(* ===== verification/Slab.v ===== *)
(** * The lock-free slab allocator

    [devfs/src/common/oxb_slab.c], the allocator of range nodes in the daemon.
    Free objects form a list through their first words; its head is a pointer
    with a version that a compare-and-swap of 128 bits replaces.  Threads
    interleave at every access to shared memory, under sequential consistency;
    versions are [size_t] and wrap. *)

From stdpp Require Import base list gmap.
From S2P Require Import Prelude.

(** ** Data *)

Record oxb_free_list_head := mk_head { h_obj : Z; h_version : Z }.

(** The allocator; [slabs] holds the entries of the array that are in use,
    [lock] the thread that holds the mutex, and [next] the first word of each
    object of the slabs. *)
Record oxb_slab := mk_slab {
  obj_size : Z;
  objs_per_slab : Z;
  slab_size : Z;
  slabs : list Z;
  slabs_capacity : Z;
  free_list : oxb_free_list_head;
  lock : option nat;
  next : gmap Z Z
}.

Definition INITIAL_SLAB_COUNT : Z := 8192.
Definition DEFAULT_ALIGNMENT : Z := 8.
Definition MAX_SLAB_SIZE : Z := 4096.
Definition MIN_OBJECTS_PER_SLAB : Z := 1.

Definition set_free_list (s : oxb_slab) (h : oxb_free_list_head) : oxb_slab :=
  mk_slab (obj_size s) (objs_per_slab s) (slab_size s) (slabs s) (slabs_capacity s) h (lock s) (next s).
Definition set_lock (s : oxb_slab) (l : option nat) : oxb_slab :=
  mk_slab (obj_size s) (objs_per_slab s) (slab_size s) (slabs s) (slabs_capacity s) (free_list s) l (next s).
Definition set_next (s : oxb_slab) (obj v : Z) : oxb_slab :=
  mk_slab (obj_size s) (objs_per_slab s) (slab_size s) (slabs s) (slabs_capacity s) (free_list s) (lock s) (<[obj := v]> (next s)).

(** ** Memory *)

(** Addresses of the objects of the slab at [a]. *)
Definition objs_of (s : oxb_slab) (a : Z) : list Z := (fun j => a + j * obj_size s) <$> seqz 0 (objs_per_slab s).

(** All objects. *)
Definition objects (s : oxb_slab) : list Z := concat (objs_of s <$> slabs s).

(** What [malloc] promises of a slab: it is not null and does not overlap the
    slabs that were allocated before. *)
Definition fresh_block (s : oxb_slab) (a : Z) : bool :=
  (0 <? a) && forallb (fun b => (a + slab_size s <=? b) || (b + slab_size s <=? a)) (slabs s).

(** A new slab is entered into the array; its memory holds anything. *)
Definition add_slab (s : oxb_slab) (a junk cap : Z) : oxb_slab :=
  mk_slab (obj_size s) (objs_per_slab s) (slab_size s) (slabs s ++ [a]) cap (free_list s) (lock s) (foldr (fun o m => <[o := junk]> m) (next s) (objs_of s a)).

(** ** Initialisation *)

Definition align_up (size alignment : Z) : Z := Z.land (u64 (u64 (size + alignment) - 1)) (u64 (Z.lnot (alignment - 1))).

(** Sizes of an object and of a slab, and objects per slab. *)
Definition slab_sizes (size : Z) : Z * Z * Z :=
  let size := if size <? 8 then 8 else size in
  let size := align_up size DEFAULT_ALIGNMENT in
  let bytes := u64 (size * MIN_OBJECTS_PER_SLAB) in
  let bytes := if MAX_SLAB_SIZE <? bytes then MAX_SLAB_SIZE else bytes in
  let n := bytes / size in
  if n =? 0 then (size, size, 1) else (size, bytes, n).

(** An object is put on the list, alone. *)
Definition push (s : oxb_slab) (obj : Z) : oxb_slab :=
  let old_head := free_list s in
  set_free_list (set_next s obj (h_obj old_head)) (mk_head obj (u64 (h_version old_head + 1))).

(** The loop that fills the list with the slabs that [malloc] returns; a
    failure ends it. *)
Fixpoint prefill (s : oxb_slab) (mallocs : list (option Z)) (junk : Z) : oxb_slab :=
  match mallocs with
  | Some new_slab :: mallocs => prefill (foldl push (add_slab s new_slab junk (slabs_capacity s)) (objs_of s new_slab)) mallocs junk
  | _ => s
  end.

(** [oxb_slab_init]; [mtx] and [arr] tell whether the mutex and the array could
    be made, [mallocs] are the addresses of the initial slabs. *)
Definition oxb_slab_init (size : Z) (mtx arr : bool) (mallocs : list (option Z)) (junk : Z) : res (option oxb_slab) :=
  if size =? 0 then Ok None
  else
    let '(size, bytes, n) := slab_sizes size in
    if negb mtx then Ok None
    else if negb arr then Ok None
    else
      let s := prefill (mk_slab size n bytes [] INITIAL_SLAB_COUNT (mk_head 0 0) None ∅) (take (Z.to_nat INITIAL_SLAB_COUNT) mallocs) junk in
      assert! (negb (Z.of_nat (length (slabs s)) <? INITIAL_SLAB_COUNT)) in Ok (Some s).

(** ** Steps of a thread *)

(** The shared access a thread does next, with its locals.  A thread that
    pushes objects has [todo] left, and returns into the allocation if it came
    from there. *)
Inductive pc :=
| Idle
| AllocLoad
| AllocNext (old : oxb_free_list_head)
| AllocCas (old : oxb_free_list_head) (new_obj : Z)
| GrowLock
| GrowCheck
| GrowSlab
| GrowUnlock (objs : list Z)
| PushLoad (obj : Z) (todo : list Z) (in_alloc : bool)
| PushNext (obj : Z) (todo : list Z) (in_alloc : bool) (old : oxb_free_list_head)
| PushCas (obj : Z) (todo : list Z) (in_alloc : bool) (old : oxb_free_list_head)
| Panic
| Crash.

(** What the callers, the scheduler and [malloc] choose: an idle thread starts
    an operation, or writes to an object it has; a weak compare-and-swap may
    fail; [realloc] and [malloc] may fail. *)
Inductive choice :=
| StartAlloc
| StartFree (ptr : Z)
| UserWrite (ptr v : Z)
| Run (spurious : bool)
| Grow (realloc_ok : bool) (malloc : option Z) (junk : Z).

Definition head_eqb (a b : oxb_free_list_head) : bool := (h_obj a =? h_obj b) && (h_version a =? h_version b).

(** Where the loop over the objects of a slab goes on. *)
Definition push_next (todo : list Z) (in_alloc : bool) : pc :=
  match todo with
  | obj :: todo => PushLoad obj todo in_alloc
  | [] => if in_alloc then AllocLoad else Idle
  end.

(** [oxb_slab_alloc]; the result is the object it returns. *)
Definition alloc_step (s : oxb_slab) (p : pc) (spurious : bool) : option (oxb_slab * pc * option Z) :=
  match p with
  | AllocLoad => Some (s, if h_obj (free_list s) =? 0 then GrowLock else AllocNext (free_list s), None)
  | AllocNext old => Some (s, match next s !! h_obj old with Some v => AllocCas old v | None => Crash end, None)
  | AllocCas old v =>
      if head_eqb (free_list s) old && negb spurious
      then Some (set_free_list s (mk_head v (u64 (h_version old + 1))), Idle, Some (h_obj old))
      else Some (s, AllocLoad, None)
  | _ => None
  end.

(** The push of [oxb_slab_free] and of the loop of [oxb_slab_grow]. *)
Definition push_step (s : oxb_slab) (p : pc) (spurious : bool) : option (oxb_slab * pc * option Z) :=
  match p with
  | PushLoad obj todo k => Some (s, PushNext obj todo k (free_list s), None)
  | PushNext obj todo k old =>
      match next s !! obj with
      | Some _ => Some (set_next s obj (h_obj old), PushCas obj todo k old, None)
      | None => Some (s, Crash, None)
      end
  | PushCas obj todo k old =>
      if head_eqb (free_list s) old && negb spurious
      then Some (set_free_list s (mk_head obj (u64 (h_version old + 1))), push_next todo k, None)
      else Some (s, PushLoad obj todo k, None)
  | _ => None
  end.

(** [oxb_slab_grow] up to the loop, by thread [t]. *)
Definition grow_step (t : nat) (s : oxb_slab) (p : pc) : option (oxb_slab * pc * option Z) :=
  match p with
  | GrowLock => match lock s with None => Some (set_lock s (Some t), GrowCheck, None) | Some _ => None end
  | GrowCheck => Some (if h_obj (free_list s) =? 0 then (s, GrowSlab, None) else (set_lock s None, AllocLoad, None))
  | GrowUnlock objs => Some (set_lock s None, push_next objs true, None)
  | _ => None
  end.

(** The part of [oxb_slab_grow] under the lock; a failure is a panic of the
    allocation. *)
Definition grow_slab (s : oxb_slab) (realloc_ok : bool) (malloc : option Z) (junk : Z) : option (oxb_slab * pc * option Z) :=
  let full := slabs_capacity s <=? Z.of_nat (length (slabs s)) in
  let cap := if full then u64 (slabs_capacity s * 2) else slabs_capacity s in
  if full && negb realloc_ok then Some (set_lock s None, Panic, None)
  else
    match malloc with
    | None => Some (set_lock (mk_slab (obj_size s) (objs_per_slab s) (slab_size s) (slabs s) cap (free_list s) (lock s) (next s)) None, Panic, None)
    | Some a => if fresh_block s a then Some (add_slab s a junk cap, GrowUnlock (objs_of s a), None) else None
    end.

Definition run_step (t : nat) (s : oxb_slab) (p : pc) (spurious : bool) : option (oxb_slab * pc * option Z) :=
  match alloc_step s p spurious with
  | Some x => Some x
  | None => match push_step s p spurious with Some x => Some x | None => grow_step t s p end
  end.

(** ** The system of threads *)

(** The objects in [owned] are those that callers have. *)
Record sys := mk_sys { slab : oxb_slab; threads : list pc; owned : list Z }.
________________________
Work instructions
Your answer should be the lines above, from the line containing "Definition set_free_list (s" up to and including the line containing "(** ** Memory *)", reproduced exactly and with nothing else.

Answer box
Definition set_free_list (s : oxb_slab) (h : oxb_free_list_head) : oxb_slab :=
  mk_slab (obj_size s) (objs_per_slab s) (slab_size s) (slabs s) (slabs_capacity s) h (lock s) (next s).
Definition set_lock (s : oxb_slab) (l : option nat) : oxb_slab :=
  mk_slab (obj_size s) (objs_per_slab s) (slab_size s) (slabs s) (slabs_capacity s) (free_list s) l (next s).
Definition set_next (s : oxb_slab) (obj v : Z) : oxb_slab :=
  mk_slab (obj_size s) (objs_per_slab s) (slab_size s) (slabs s) (slabs_capacity s) (free_list s) (lock s) (<[obj := v]> (next s)).

(** ** Memory *)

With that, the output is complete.